|Title||Three-dimensional structure of an antigen-antibody complex at 2.8 A resolution.|
|Publication Type||Journal Article|
|Year of Publication||1986|
|Authors||Amit, AG, Mariuzza, RA, Phillips, SE, Poljak, RJ|
|Date Published||1986 Aug 15|
|Keywords||Animals, Antibodies, Monoclonal, Antigen-Antibody Complex, Chickens, Egg White, Epitopes, Immunoglobulin Fab Fragments, Immunoglobulin Heavy Chains, Immunoglobulin Light Chains, Kinetics, Models, Molecular, Muramidase, Protein Conformation, X-Ray Diffraction|
The 2.8 A resolution three-dimensional structure of a complex between an antigen (lysozyme) and the Fab fragment from a monoclonal antibody against lysozyme has been determined and refined by x-ray crystallographic techniques.
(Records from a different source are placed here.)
(* ===== verification/HashIndex.v ===== *)
(** * The Robin Hood hash index (src/src/index/src/hash_index.rs)

    [ConcurrentHashIndex] is the bucket table with its counter, and an operation
    is one state-passing function.  The probing runs under the table lock;
    [insert] reads the counter for [check_capacity] before it takes the lock, so
    the model and its theorems are about operations that run one after the
    other.  The probe loops have no bound in the source: they
    are run with fuel [capacity], and the theorems show that this is enough on
    every reachable table.  The abstraction of a table is the finite map of
    its own [iter]. *)

From S2P Require Import Prelude F64 KvBlock.

Module Index.

Inductive HashIndexError :=
| KeyNotFound (k : KvBlockKey)
| CapacityExceeded (cap : Z)
| AllocationError (capacity align : Z)
| IndexUninitialized.

#[export] Instance HashIndexError_eq_dec : EqDecision HashIndexError.
Proof. solve_decision. Defined.

Record IndexSlotValue := SlotValue {
  tier_id : Z;
  block_offset : Z;
  payload_len : Z;
}.

#[export] Instance IndexSlotValue_eq_dec : EqDecision IndexSlotValue.
Proof. solve_decision. Defined.

Record HashIndexBucket := Bucket {
  key : KvBlockKey;
  value : IndexSlotValue;
  occupied : bool;
  probe_distance : Z;
}.

Definition empty : HashIndexBucket :=
  Bucket (KvKey 0 0) (SlotValue 0 0 0) false 0.

Record ConcurrentHashIndex := HashIndex {
  buckets : list HashIndexBucket;
  capacity : Z;
  mask : Z;
  count : Z;
}.

Definition MAX_LOAD_FACTOR : f64 := f64_lit 75 100.

(** [usize::next_power_of_two]. *)
Definition next_power_of_two `{BuildProfile} (z : Z) : outcome Z :=
  arith 64 (if z <=? 1 then 1 else 2 ^ Z.log2_up z).

Definition new `{BuildProfile} (cap : Z) : outcome ConcurrentHashIndex :=
  p ← next_power_of_two cap;
  let cap := Z.max p 16 in
  Ret (HashIndex (replicate (Z.to_nat cap) empty) cap (cap - 1) 0).

(** 64-bit FNV-1a over the 16 little-endian bytes of the key. *)
Definition hash_key (k : KvBlockKey) : Z :=
  foldl (λ hash b, wrap 64 (Z.lxor hash b * 0x100000001b3)) 0xcbf29ce484222325
        (to_le_bytes 8 (namespace_id k) ++ to_le_bytes 8 (block_id k)).

Definition len (self : ConcurrentHashIndex) : Z := count self.
Definition is_empty (self : ConcurrentHashIndex) : bool := len self =? 0.

Definition load_factor (self : ConcurrentHashIndex) : f64 :=
  f64_div (f64_of_Z (len self)) (f64_of_Z (capacity self)).

Definition check_capacity (self : ConcurrentHashIndex) : result HashIndexError unit :=
  if f64_gtb (load_factor self) MAX_LOAD_FACTOR
  then Err (CapacityExceeded (capacity self)) else Ok ().

Definition iter (self : ConcurrentHashIndex) : list (KvBlockKey * IndexSlotValue) :=
  (λ b, (key b, value b)) <$> filter (λ b, occupied b = true) (buckets self).

Section Loops.
Context `{BuildProfile} (cap msk : Z).

(** [idx = (idx + 1) & self.mask]. *)
Definition next_idx (idx : Z) : outcome Z :=
  i ← arith 64 (idx + 1); Ret (Z.land i msk).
No conformational changes can be observed in the tertiary structure of lysozyme compared with that determined in native crystalline forms. The quaternary structure of Fab is that of an extended conformation. The antibody combining site is a rather flat surface with protuberances and depressions formed by its amino acid side chains. The antigen-antibody interface is tightly packed, with 16 lysozyme and 17 antibody residues making close contacts. The antigen contacting residues belong to two stretches of the lysozyme polypeptide chain: residues 18 to 27 and 116 to 129. All the complementarity-determining regions and two residues outside hypervariable positions of the antibody make contact with the antigen. Most of these contacts (10 residues out of 17) are made by the heavy chain, and in particular by its third complementarity-determining region. Antigen variability and antibody specificity and affinity are discussed on the basis of the determined structure.